Exercise prompt —
Tally up the lines below that contain the word "resubscribed" and give the total alone.

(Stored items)
(** * log-it-yeet-it: the entry store, import/export and search of [app.js]

    A shallow embedding of the persistence and search code of [src/app.js]
    (the IndexedDB wrapper, [exportJSON], [importJSON], the log-form submit
    handler, [saveEdit], [deleteEntry], [matchesQuery] and the filtering
    step of [renderSearch]; then [openEdit], [confirmDelete], [entryPills]
    and the handler of the import control), followed by the properties the
    specification states about them and by further properties of the
    code.

    Conventions of the embedding.
    - A JavaScript string is a [string] of 8-bit code units, that is the
      code units U+0000..U+00FF; [toLowerCase] and [trim] are written out
      for that range.
    - A JSON number is an integer [Z]; the code never computes with numbers,
      it only tests them for truthiness, prints them and uses them as keys.
      Printing and keys are exact for the integers a double holds exactly
      and prints in plain decimal, those between -(2^53 - 1) and 2^53 - 1
      ([safe]); a property that prints a number or uses it as a key assumes
      it in that range.
    - A JSON document is identified with the value it denotes, so
      [JSON.parse] inverts [JSON.stringify] by construction.
    - The wall clock, the identifier generator and locale collation belong
      to the browser; they are the fields of the class [Host].
    - Asynchrony is sequential here: every [await] has completed before the
      next statement runs, and a transaction either commits or leaves the
      store as it was. *)

From Stdlib Require Import List Bool Arith ZArith Lia String Ascii.
From Stdlib Require Import Permutation Sorted.
From Stdlib Require Import Numbers.DecimalString.
From Stdlib Require OrdersEx.
Import ListNotations.

Set Warnings "-register-all".
Open Scope string_scope.

(** ** JavaScript strings *)

Module JsString.

(** [String.prototype.toLowerCase] on one code unit: A-Z and the
    upper-case letters of U+00C0..U+00DE (all but the multiplication
    sign U+00D7) move up by 32. *)
Definition lower_unit (c : ascii) : ascii :=
  let n := N_of_ascii c in
  if ((65 <=? n) && (n <=? 90) || (192 <=? n) && (n <=? 222) && negb (n =? 215))%N
  then ascii_of_N (n + 32) else c.

Fixpoint toLowerCase (s : string) : string :=
  match s with
  | EmptyString => EmptyString
  | String c r => String (lower_unit c) (toLowerCase r)
  end.

(** White space and line terminators, as [trim] understands them: TAB, LF,
    VT, FF, CR, SPACE and NO-BREAK SPACE. *)
Definition is_space (c : ascii) : bool :=
  let n := N_of_ascii c in
  ((9 <=? n) && (n <=? 13) || (n =? 32) || (n =? 160))%N.

Fixpoint trimStart (s : string) : string :=
  match s with
  | EmptyString => EmptyString
  | String c r => if is_space c then trimStart r else s
  end.

Fixpoint trimEnd (s : string) : string :=
  match s with
  | EmptyString => EmptyString
  | String c r =>
      match trimEnd r with
      | EmptyString => if is_space c then EmptyString else String c EmptyString
      | r' => String c r'
      end
  end.

Definition trim (s : string) : string := trimEnd (trimStart s).

Fixpoint startsWith (s p : string) {struct p} : bool :=
  match p, s with
  | EmptyString, _ => true
  | String a p', String b s' => Ascii.eqb a b && startsWith s' p'
  | String _ _, EmptyString => false
  end.

(** [String.prototype.includes]: does [q] occur in [s]? *)
Fixpoint includes (s q : string) : bool :=
  startsWith s q ||
  match s with
  | EmptyString => false
  | String _ r => includes r q
  end.

(** A string made of white space only. *)
Fixpoint blank (s : string) : bool :=
  match s with
  | EmptyString => true
  | String c r => is_space c && blank r
  end.

(** [!s] for a string. *)
Definition is_empty (s : string) : bool :=
  match s with EmptyString => true | _ => false end.
(** The first subscription: what it leaves and when it succeeds. *)
Lemma subscribed_facts (st : State) :
  let '(res, sub1, st2) := subscribed st in
  sub_cmd sub1 = Some (MakeResponseSubscriptionPath (guessed_path st) (dbus_unique_name st))
  /\ trace st2 = trace st ++ [EvAddMatch (rule_for (guessed_path st) st)]
  /\ dbus_unique_name st2 = dbus_unique_name st
  /\ queue st2 = queue st /\ incoming st2 = incoming st /\ hangup st2 = hangup st
  /\ call_reply st2 = call_reply st /\ stack_garbage st2 = stack_garbage st
  /\ res = (if first_add_match_ok st then NFD_OKAY else NFD_ERROR)
  /\ match res with
     | NFD_OKAY => err_ptr st2 = err_ptr st /\ dbus_err st2 = dbus_err st
     | NFD_ERROR => exists m, NFD_GetError st2 = Some m
     | NFD_CANCEL => False
     end.
Proof.
  unfold subscribed.
  pose proof (MakeUniqueObjectPath_state st) as Hst1.
  set (st1 := snd (MakeUniqueObjectPath st)) in *.
  pose proof (Subscribe_effect (mkHandler None) (guessed_path st) st1) as H1.
  pose proof (Subscribe_frame (mkHandler None) (guessed_path st) st1) as H2.
  cbv zeta in H1.
  destruct (Subscribe (mkHandler None) (guessed_path st) st1) as [[res sub1] st2].
  destruct H1 as (Hcmd & Htr & Hun & _ & _ & Hres).
  destruct H2 as (Hq & Hin & Hh & Hcr & Hsg & Herr).
  rewrite Hst1 in *. cbn [dbus_unique_name trace queue incoming hangup call_reply
                          stack_garbage add_match_replies err_ptr dbus_err set_entropy
                          sub_cmd app] in *.
  repeat split; try assumption.
  unfold first_add_match_ok. rewrite Hres.
  destruct (add_match_replies st) as [|[m|] rs]; reflexivity.
Qed.

(** [NFD_OpenDialogN] by its stages. *)
Lemma NFD_OpenDialogN_stages (outPath : option cptr) (filterList : list nfdnfilteritem_t)
    (defaultPath : option cptr) (st : State) :
  NFD_OpenDialogN outPath filterList defaultPath st
  = match fst (fst (subscribed st)) with
    | NFD_OKAY =>
        match call_reply st with
        | CallError message =>
            leave (Returns NFD_ERROR, outPath,
                   set_error_from_dbus message (call_sent filterList st))
                  (snd (fst (subscribed st)))
        | CallReply reply =>
            match msg_body reply with
            | [] =>
                leave (Returns NFD_ERROR, outPath,
                       NFDi_SetError ERR_REPLY_MISSING (call_sent filterList st))
                      (snd (fst (subscribed st)))
            | DObjectPath p :: _ =>
                leave (wait_and_read_response outPath (snd (resubscribed filterList st p)))
                      (fst (resubscribed filterList st p))
            | _ :: _ =>
                leave (Returns NFD_ERROR, outPath,
                       NFDi_SetError ERR_REPLY_NOT_PATH (call_sent filterList st))
                      (snd (fst (subscribed st)))
            end
        end
    | res => leave (Returns res, outPath, snd (subscribed st)) (snd (fst (subscribed st)))
    end.
Proof.
  pose proof (subscribed_facts st) as Hs.
  unfold NFD_OpenDialogN, NFD_OpenDialogN_body, resubscribed, call_sent, OpenFile_query.
  unfold subscribed, guessed_path in *.
  destruct (MakeUniqueObjectPath st) as [[guess tok] st1]. cbn [fst snd] in *.
  destruct (Subscribe (mkHandler None) guess st1) as [[res sub1] st2]. cbn [fst snd] in *.
  destruct Hs as (_ & _ & _ & _ & _ & _ & Hcr & Hsg & _).
  destruct res; try reflexivity.
  unfold dbus_connection_send_with_reply_and_block. rewrite Hcr, Hsg.
  destruct (call_reply st) as [message|reply]; [reflexivity|].
  unfold dbus_message_iter_init.
  destruct (msg_body reply) as [|v more]; [reflexivity|].
  cbn [negb dbus_message_iter_get_arg_type].
  destruct v; try reflexivity.
  cbn [type_of dbus_message_iter_get_basic_str]. rewrite same_c_string_strcmp.
  destruct (same_c_string (cstr s) guess); cbn [negb fst snd].
  - destruct (wait_and_read_response outPath _) as [[out o] s']. reflexivity.
  - destruct (Subscribe sub1 (cstr s) _) as [[r2 sub2] st4]. cbn [fst snd].
    destruct (wait_and_read_response outPath st4) as [[out o] s']. reflexivity.
Qed.

(* ------------------------------------------------------------------ *)
(** ** Dialog orchestrator: the wait for the Response *)

Lemma popped_step (k : nat) (q q' : list DBusMessage) (st : State) :
  popped k q (set_queue q' (log EvPop st)) = popped (S k) q st
  \/ (k = 0 /\ popped k q (set_queue q' (log EvPop st)) = set_queue q' (log EvPop st)).
Proof.
  destruct k as [|k]; [right; split; reflexivity|]. left.
  unfold popped, set_queue, log. cbn [err_ptr dbus_err dbus_unique_name entropy
    add_match_replies remove_match_replies call_reply queue incoming hangup stack_garbage trace].
  f_equal. rewrite <- app_assoc. reflexivity.
Qed.

(** The messages that are not Response signals are popped and dropped. *)
Lemma drain_queue_others (msgs q : list DBusMessage) (file : option cptr) (st : State) :
  drain_queue (other_messages msgs ++ q) file st
  = drain_queue q file (popped (length (other_messages msgs)) q st).
Proof.
  revert st. induction msgs as [|m msgs IH]; intro st; [reflexivity|].
  unfold other_messages in *. cbn [filter].
  destruct (is_Response m) eqn:Hm; cbn [negb]; [apply IH|].
  cbn [app drain_queue length]. unfold is_Response in Hm. rewrite Hm, IH.
  destruct (popped_step (length (filter (fun msg => negb (is_Response msg)) msgs)) q
              (filter (fun msg => negb (is_Response msg)) msgs ++ q) st) as [H|[Hk H]].
  - now rewrite H.
  - rewrite H. apply length_zero_iff_nil in Hk. rewrite Hk. reflexivity.
Qed.
(** * GitHub repository monitoring engine of ARL

    A shallow embedding of the scheduled repository monitoring code:
    - [app/utils/github_repo_task.py]: task submission, the periodic
      scheduler tick, and the delete / stop / recover helpers;
    - [app/routes/github_repo_scheduler.py]: the create, update, delete,
      stop and recover request handlers;
    - [app/tasks/github.py]: the worker body [GithubRepoMonitorTask];
    - [app/services/github_repo_monitor.py]: event fetch and rendering;
    - [app/services/dingtalk_webhook.py]: the webhook client.

    Modelling conventions.
    - A MongoDB collection whose documents are addressed by [_id] is a
      [gmap] from the 24-character rendering of the id to the document;
      the event collection, which is only queried by its fields, is a list
      in insertion order.
    - A Python string is the byte sequence of its UTF-8 encoding; [py_len]
      counts its characters and [strip] removes the white space of
      [str.isspace].
    - [ObjectId(s)] accepts the strings of 24 hexadecimal digits in either
      case and raises on every other string; [str] of the result is the
      lower-case rendering, which is the key of the document.  (The white
      space that [bytes.fromhex] would skip inside [s] is not modelled.)
    - Python exceptions are the [Raise] case of [Exc]; [try]/[except] is a
      [match] on it.  Store operations themselves do not raise.
    - The clock counts rational seconds since the epoch, and arithmetic on
      its readings is exact.  Its readings during one operation are
      identified and passed as [now].
    - Code outside these files (cron evaluator, date formatting, the worker
      queue, HTTP transport, configuration) is a field of [Externals].
    - Logging is not modelled. *)

From Stdlib Require Import QArith Qabs Qround Lqa ZArith Lia Ascii.
From stdpp Require Import gmap strings list fin_maps pretty.

Set Warnings "-register-all".
Close Scope Q_scope.
Open Scope Z_scope.
Open Scope string_scope.
Open Scope list_scope.

(** ** Python values and exceptions *)

Inductive Exc (A : Type) : Type :=
| Ok (a : A)
| Raise (e : string).
Arguments Ok {A} a.
Arguments Raise {A} e.

Definition exc_bind {A B} (m : Exc A) (f : A -> Exc B) : Exc B :=
  match m with
  | Ok a => f a
  | Raise e => Raise e
  end.

Notation "'let*' x ':=' m 'in' k" := (exc_bind m (fun x => k))
  (at level 10, x name, m at level 100, k at level 200).

(** Truth value of a Python string: [None] and [""] are both falsy and are
    both written [""]. *)
Definition truthy (s : string) : bool := negb (String.eqb s "").

(** [x or y] on strings. *)
Definition py_or (x y : string) : string := if truthy x then x else y.

(** [x < y] on rationals, as a boolean. *)
Definition Qltb (x y : Q) : bool :=
  match Qcompare x y with
  | Lt => true
  | _ => false
  end.

(** [int(x)]: truncation towards zero. *)
Definition py_int (x : Q) : Z := Z.quot (Qnum x) (Z.pos (Qden x)).

(** [round(x)]: to the nearest integer, ties to the even one. *)
Definition py_round (x : Q) : Z :=
  let f := Qfloor x in
  match Qcompare (x - inject_Z f) (1 # 2) with
  | Lt => f
  | Gt => f + 1
  | Eq => if Z.even f then f else f + 1
  end.

(** A byte that does not continue a UTF-8 sequence starts a character. *)
Definition starts_char (c : Ascii.ascii) : bool :=
  let n := Ascii.nat_of_ascii c in
  (n <? 128)%nat || (192 <=? n)%nat.

(** [len(s)]: the number of characters. *)
Fixpoint py_len (s : string) : nat :=
  match s with
  | String c r => if starts_char c then S (py_len r) else py_len r
  | EmptyString => O
  end.

(** [s[:n]]: the first [n] characters. *)
Fixpoint py_take (n : nat) (s : string) : string :=
  match s with
  | String c r =>
      if starts_char c then
        match n with
        | O => EmptyString
        | S n' => String c (py_take n' r)
        end
      else String c (py_take n r)
  | EmptyString => EmptyString
  end.

(** The white space of [str.isspace], by the bytes of its encoding:
    U+0009 to U+000D, U+001C to U+0020; *)
Definition is_space (c : Ascii.ascii) : bool :=
  let n := Ascii.nat_of_ascii c in
  ((9 <=? n)%nat && (n <=? 13)%nat) || ((28 <=? n)%nat && (n <=? 32)%nat).

(** U+0085 and U+00A0; *)
Definition is_space2 (c d : Ascii.ascii) : bool :=
  let n := Ascii.nat_of_ascii c in
  let m := Ascii.nat_of_ascii d in
  (n =? 194)%nat && ((m =? 133)%nat || (m =? 160)%nat).

(** U+1680, U+2000 to U+200A, U+2028, U+2029, U+202F, U+205F and U+3000. *)
Definition is_space3 (c d e : Ascii.ascii) : bool :=
  let n := Ascii.nat_of_ascii c in
  let m := Ascii.nat_of_ascii d in
  let k := Ascii.nat_of_ascii e in
  ((n =? 225)%nat && (m =? 154)%nat && (k =? 128)%nat)
  || ((n =? 226)%nat && (m =? 128)%nat &&
      (((128 <=? k)%nat && (k <=? 138)%nat) || (k =? 168)%nat || (k =? 169)%nat
       || (k =? 175)%nat))
  || ((n =? 226)%nat && (m =? 129)%nat && (k =? 159)%nat)
  || ((n =? 227)%nat && (m =? 128)%nat && (k =? 128)%nat).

Answer to the problem —
3